The U.S. housing sector hit another detour on the road to recovery in February. Existing-home sales fell 0.6% to a 5.02 million-unit annualized rate -- the third straight monthly decline, the National Association of Realtors announced Tuesday. February's sales rate was the lowest in eight months, the NAR said.
A Bloomberg News economists survey had expected February existing-home sales to slip to a 5 million-unit annualized rate, after notching a 5.05 million-unit rate in January.
On a year-over-year basis, existing-home sales are still up 7% from the 4.69 million-unit rate recorded in February 2009.
Inventories of existing homes rose 9.5% to 3.59 million units in February. That's an 8.6-month supply at the current sales pace, up from a 7.8-month supply in January. Still, despite February's inventory rise, supplies have fallen 5.51% in the past year. Economists say a healthy, normal existing-home market has a three- to five-month supply.
A Key Deadline Is Approaching
Lawrence Yun, NAR chief economist, said February's winter storms may have postponed sales, but the event to watch will be the expiration of the homebuyer tax credit.
"Some closings were simply postponed by winter storms, but buyers couldn't get out to look at homes in some areas, and that should negatively impact near-term contract activity," Yun said in a statement. "The key test for a durable recovery comes in the next few months as the tax credit deadline approaches. If we see a surge in homebuying comparable to last fall in the months leading up to the original tax credit deadline, then enough inventory should be absorbed to ensure a broad home price stabilization."

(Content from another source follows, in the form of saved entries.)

Definition relative_codes (fromOrig toOrig from to : jsstr) : jsstr :=
  let fromStart := skip_while is_bslash from (length from) 0 in
  let fromEnd := trim_end from fromStart (length from) (len from) in
  let fromLen := fromEnd - fromStart in
  let toStart := skip_while is_bslash to (length to) 0 in
  let toEnd := trim_end to toStart (length to) (len to) in
  let toLen := toEnd - toStart in
  let length := if fromLen <? toLen then fromLen else toLen in
  let '(i, lastCommonSep) := common_loop from to fromStart toStart (Z.to_nat length) 0 (-1) in
  let finish lastCommonSep :=
    let first := fromStart + lastCommonSep + 1 in
    let out := up_loop from fromEnd (Z.to_nat (fromEnd - first + 1)) first [] in
    let toStart := toStart + lastCommonSep in
    if 0 <? len out then out ++ slice toOrig toStart toEnd
    else
      let toStart := if is_bslash (charCodeAt toOrig toStart) then toStart + 1 else toStart in
      slice toOrig toStart toEnd in
  if negb (i =? length) then
    if lastCommonSep =? -1 then toOrig else finish lastCommonSep
  else if (length <? toLen) && is_bslash (charCodeAt to (toStart + i)) then
    slice_from toOrig (toStart + i + 1)
  else if (length <? toLen) && (i =? 2) then slice_from toOrig (toStart + i)
  else
    let lastCommonSep :=
      if length <? fromLen then
        if is_bslash (charCodeAt from (fromStart + i)) then i
        else if i =? 2 then 3 else lastCommonSep
      else lastCommonSep in
    finish (if lastCommonSep =? -1 then 0 else lastCommonSep).

Definition relative (from to : jsval) : result jsstr :=
  let* from := validateString from "from" in
  let* to := validateString to "to" in
  if bool_decide (from = to) then Ok []
  else
    let* fromOrig := resolve [VString from] in
    let* toOrig := resolve [VString to] in
    if bool_decide (fromOrig = toOrig) then Ok []
    else
      let from := toLowerCase fromOrig in
      let to := toLowerCase toOrig in
      if bool_decide (from = to) then Ok []
      else if negb (len fromOrig =? len from) || negb (len toOrig =? len to)
      then Ok (relative_split fromOrig toOrig)
      else Ok (relative_codes fromOrig toOrig from to).

Definition toNamespacedPath (path : jsval) : result jsval :=
  match path with
  | VString (c :: p) =>
      let* resolvedPath := resolve [path] in
      if len resolvedPath <=? 2 then Ok path
      else if is_bslash (charCodeAt resolvedPath 0) then
        if is_bslash (charCodeAt resolvedPath 1) &&
           negb (code_is (charCodeAt resolvedPath 2) CHAR_QUESTION_MARK) &&
           negb (code_is (charCodeAt resolvedPath 2) CHAR_DOT)
        then Ok (VString (bslash ++ bslash ++ "?" ++ bslash ++ "UNC" ++ bslash ++
                          slice_from resolvedPath 2))
        else Ok (VString resolvedPath)
      else if has_drive resolvedPath && is_bslash (charCodeAt resolvedPath 2)
      then Ok (VString (bslash ++ bslash ++ "?" ++ bslash ++ resolvedPath))
      else Ok (VString resolvedPath)
  | _ => Ok path
  end.
End Host.

(** ** Taking a path apart *)

(** [for (let i = len - 1; i >= offset; --i)]: [n] iterations remain. *)
Fixpoint dirname_loop (path : jsstr) (offset : Z) (n : nat) (matchedSlash : bool) : Z :=
  match n with
  | O => -1
  | S n' =>
      let i := offset + Z.of_nat n' in
      if isPathSeparator (charCodeAt path i) then
        if negb matchedSlash then i else dirname_loop path offset n' matchedSlash
      else dirname_loop path offset n' false
  end.

Definition dirname (path : jsval) : result jsstr :=
  let* path := validateString path "path" in
  if len path =? 0 then Ok "."
  else
    let code := charCodeAt path 0 in
    if len path =? 1 then Ok (if isPathSeparator code then path else ".")
    else
      (** [inl] is the early return of a bare UNC root. *)
      let root : jsstr + Z * Z :=
        if isPathSeparator code then
          if starts_unc path then
            match match_unc path with
            | Some (_, last, j) =>
                if j =? len path then inl path
                else if negb (j =? last) then inr (j + 1, j + 1) else inr (1, 1)
            | None => inr (1, 1)
            end
          else inr (1, 1)
        else if has_drive path then
          let rootEnd := if (2 <? len path) && isPathSeparator (charCodeAt path 2) then 3 else 2 in
          inr (rootEnd, rootEnd)
        else inr (-1, 0) in
      match root with
      | inl path => Ok path
      | inr (rootEnd, offset) =>
          let stop := dirname_loop path offset (Z.to_nat (len path - offset)) true in
          if stop =? -1 then Ok (if rootEnd =? -1 then "." else slice path 0 rootEnd)
          else Ok (slice path 0 stop)
      end.

(** [basename] without a suffix, down to [first]: [start], [end]. *)
Fixpoint basename_loop (path : jsstr) (first : Z) (n : nat) (stop : Z) (matchedSlash : bool)
    : Z * Z :=
  match n with
  | O => (first, stop)
  | S n' =>
      let i := first + Z.of_nat n' in
      if isPathSeparator (charCodeAt path i) then
        if negb matchedSlash then (i + 1, stop) else basename_loop path first n' stop matchedSlash
      else if stop =? -1 then basename_loop path first n' (i + 1) false
      else basename_loop path first n' stop matchedSlash
  end.

Fixpoint basename_suffix_loop (path suffix : jsstr) (first : Z) (n : nat)
    (stop extIdx firstNonSlashEnd : Z) (matchedSlash : bool) : Z * Z * Z :=
  match n with
  | O => (first, stop, firstNonSlashEnd)
  | S n' =>
      let i := first + Z.of_nat n' in
      let code := charCodeAt path i in
      if isPathSeparator code then
        if negb matchedSlash then (i + 1, stop, firstNonSlashEnd)
        else basename_suffix_loop path suffix first n' stop extIdx firstNonSlashEnd matchedSlash
      else
        let '(matchedSlash, firstNonSlashEnd) :=
          if firstNonSlashEnd =? -1 then (false, i + 1) else (matchedSlash, firstNonSlashEnd) in
        let '(extIdx, stop) :=
          if 0 <=? extIdx then
            if negb (code_differs code (charCodeAt suffix extIdx)) then
              (extIdx - 1, if extIdx - 1 =? -1 then i else stop)
            else (-1, firstNonSlashEnd)
          else (extIdx, stop) in
        basename_suffix_loop path suffix first n' stop extIdx firstNonSlashEnd matchedSlash
  end.

Definition basename (path : jsval) (suffix : option jsval) : result jsstr :=
  let* suffix :=
    match suffix with
    | None => Ok None
    | Some v => let* s := validateString v "suffix" in Ok (Some s)
    end in
  let* path := validateString path "path" in
  let first := if (2 <=? len path) && has_drive path then 2 else 0 in
  let count := Z.to_nat (len path - first) in
  let plain :=
    let '(start, stop) := basename_loop path first count (-1) true in
    if stop =? -1 then [] else slice path start stop in
  match suffix with
  | Some suffix =>
      if (0 <? len suffix) && (len suffix <=? len path) then
        if bool_decide (suffix = path) then Ok []
        else
          let '(start, stop, firstNonSlashEnd) :=
            basename_suffix_loop path suffix first count (-1) (len suffix - 1) (-1) true in
          let stop :=
            if start =? stop then firstNonSlashEnd
            else if stop =? -1 then len path else stop in
          Ok (slice path start stop)
      else Ok plain
  | None => Ok plain
  end.

(** The scan of [extname] and [parse]. *)
Record ext_scan := ExtScan {
  es_startDot : Z; es_startPart : Z; es_end : Z; es_preDotState : Z;
}.

Fixpoint ext_loop (path : jsstr) (first : Z) (n : nat) (matchedSlash : bool) (st : ext_scan)
    : ext_scan :=
  match n with
  | O => st
  | S n' =>
      let i := first + Z.of_nat n' in
      let code := charCodeAt path i in
      let '(ExtScan startDot startPart stop preDotState) := st in
      if isPathSeparator code then
        if negb matchedSlash then ExtScan startDot (i + 1) stop preDotState
        else ext_loop path first n' matchedSlash st
      else
        let '(matchedSlash, stop) :=
          if stop =? -1 then (false, i + 1) else (matchedSlash, stop) in
        let '(startDot, preDotState) :=
          if code_is code CHAR_DOT then
            if startDot =? -1 then (i, preDotState)
            else (startDot, if negb (preDotState =? 1) then 1 else preDotState)
          else if negb (startDot =? -1) then (startDot, -1)
          else (startDot, preDotState) in
        ext_loop path first n' matchedSlash (ExtScan startDot startPart stop preDotState)
  end.

Definition no_ext (st : ext_scan) : bool :=
  (es_startDot st =? -1) || (es_preDotState st =? 0) ||
  (es_preDotState st =? 1) && (es_startDot st =? es_end st - 1) &&
  (es_startDot st =? es_startPart st + 1).

Definition extname (path : jsval) : result jsstr :=
  let* path := validateString path "path" in
  let first := if (2 <=? len path) && has_drive path then 2 else 0 in
  let st := ext_loop path first (Z.to_nat (len path - first)) true (ExtScan (-1) first (-1) 0) in
  Ok (if no_ext st || (es_end st =? -1) then []
      else slice path (es_startDot st) (es_end st)).

(** The end of the root for [parse]; [None] is one of its early returns with
    [root] and [dir] the whole path. *)
Definition parse_root (path : jsstr) : option Z :=
  if isPathSeparator (charCodeAt path 0) then
    if starts_unc path then
      match match_unc path with
      | Some (_, last, j) =>
          if j =? len path then Some j else if negb (j =? last) then Some (j + 1) else Some 1
      | None => Some 1
      end
    else Some 1
  else if has_drive path then
    if len path <=? 2 then None
    else if isPathSeparator (charCodeAt path 2) then
      if len path =? 3 then None else Some 3
    else Some 2
  else Some 0.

Investors and potential homebuyers should keep in mind that Congress extended and expanded the home-purchase tax credit -- $8,000 for first-time buyers and $6,500 for repeat home buyers -- with an April 30, 2010, deadline to sign a contract and qualify for the credit.
Median Prices Nationally Ticked Upward
The U.S. median home price for all types of housing was $165,100 in February, a 1.8% increase compared to February 2009. The median existing single-family home price was $164,300, a 2.1% drop from February 2009. The median existing condominium price was $170,200, an 0.2% dip from February 2009.
By region, existing-home sales in February rose 2.4% in the Northeast, where the median price rose 7.5% to $254,700 compared to a year ago. Sales rose 2.8% in the Midwest, where the median price fell 2% to $128,000. In the South, sales dipped 1.1%, with the median price falling 4.2% to $139,600. In the West, sales declined 4.7%, with the median price plunging 9.8% to $207,900.
Economists and market analysts keep a close watch on monthly existing-home sales because previously owned homes account for the bulk of U.S. sales. Also, when homes are sold, homeowners tend to buy durable goods and big-ticket items for the new house: furniture, appliances, landscaping equipment, home care supplies, etc. Uptrends in such sectors is good news for the economy and bullish for U.S. stocks.
The key takeaway from February's data obviously is the three-month sales downtrend: Existing-home sales aren't showing strength, despite the federal homebuyer tax credit. If that trend continues, economists will begin to raise doubts about the sustainability of housing's recovery -- something that would weigh on U.S. GDP growth. Also, existing-home inventories keep rising, but they'll have to decline well below a five-month supply to help median home prices firm.